The Internal Revenue Service (IRS) even acknowledges this inevitability by allowing the depreciation of a physical structure to reduce a home-owner’s tax obligations.
Degree of Depreciation
The degree of depreciation and/or physical obsolescence varies from one property to another, but if left alone, properties continue to depreciate until they no longer add any value to the land. Some owners even tear down physical structures to maximize the value of their parcels.
Once an investor understands the impact of land value on total appreciation, the time-honored real estate mantra of “location, location, location” takes on even greater meaning. Savvy Buyers look past the physical attributes of a home and focus on its physical site, taking the following elements into consideration:
Locations within neighborhoods will affect land values
Not all spots within a given area are considered equal. A home by a cul-de-sac is usually in higher demand than a home situated near a busy roadway, because the former has less traffic and is considered safer.

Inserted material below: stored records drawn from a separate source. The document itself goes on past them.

(** C9 (what the schema does at the ceiling). The size the schema
    compares with the ceiling, computed from the length of the string and
    its padding, is exactly the number of bytes the payload decodes to, and
    where the regular expression engine answers, a payload of exactly
    50 MiB (52428800 bytes) is accepted and one of a byte more is reported
    as too large. But the test of the regular expression comes first, and
    where the engine throws on the payload the schema throws with it: the
    payload of exactly 50 MiB is then not accepted, and the one of a byte
    more is not reported as too large. *)
Theorem upload_base64_size_boundary (test : string -> Js.Thrown + bool)
    (b64 : string) (bytes : list Z) :
  decodeBase64 b64 = Some bytes ->
  approximateBase64DecodedBytes b64 = Z.of_nat (List.length bytes) /\
  (test b64 = inr (base64Regex b64) ->
   (Z.of_nat (List.length bytes) = 52428800 -> parseSourceBase64 test b64 = inr []) /\
   (Z.of_nat (List.length bytes) = 52428800 + 1 ->
    parseSourceBase64 test b64 = inr ["Base64 payload exceeds 50 MiB (decoded)."])) /\
  (forall e, test b64 = inl e -> parseSourceBase64 test b64 = inl e).
Proof.
  intros Hdec. destruct (decode_size _ _ Hdec) as [Hre Hsize].
  split; [ exact Hsize | ].
  assert (Hlen : forall k, 3 <= k -> approximateBase64DecodedBytes b64 = k ->
                   (4 <=? Js.length b64) = true).
  { intros k Hk Hk'. rewrite approx_unfold in Hk'.
    pose proof (padding_range b64). apply Z.leb_le.
    Z.to_euclidean_division_equations. lia. }
  split.
  - intros Hanswer. rewrite (parse_answered test b64 Hanswer).
    unfold SourceBase64Schema. rewrite Hre. cbv zeta. rewrite Hsize.
    split; intros Hk.
    + rewrite (Hlen 52428800) by (lia || congruence). rewrite Hk. reflexivity.
    + rewrite (Hlen (52428800 + 1)) by (lia || congruence). rewrite Hk. reflexivity.
  - intros e He. unfold parseSourceBase64. rewrite He. reflexivity.
Qed.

Also, most single-family-home neighborhoods built today have new construction limits that are set when developers purchase most of the available land, on which to construct the subdivisions.
Consequently, most neighborhoods evolve their own social, cultural and demographic characteristics that impact demand for houses.
Average age of neighbors can provide clues to appreciation
New home buyers with small children often avoid locations with older homeowners who will not provide playmates for their little ones. Also, specific public schools can influence the demand for homes in particular school districts.
Future development can change the value of a property for better or for worse.
Homeowners should not only be cognizant of current local amenities, but they should also be aware of prospective commercial and municipal developments in the area, such as plans for new schools, hospitals, and public infrastructure, that may impact land values.
Single-family property investors should also consider the possible development of condominiums in their neighborhoods. Because condo complexes may contain multiple units on small parcels of land, the increased supply could potentially drive down prices for all area homes.
Successful real estate investors look beyond the stylistic attributes of prospective home purchases and concentrate on a property’s potential for land appreciation. This requires overlooking the most attractive houses in a target location and concentrating on those that provide opportunities for improvement, which may enhance the value of the land.
Investors may track appreciation by visiting Federal Housing Finance Agency (FHFA).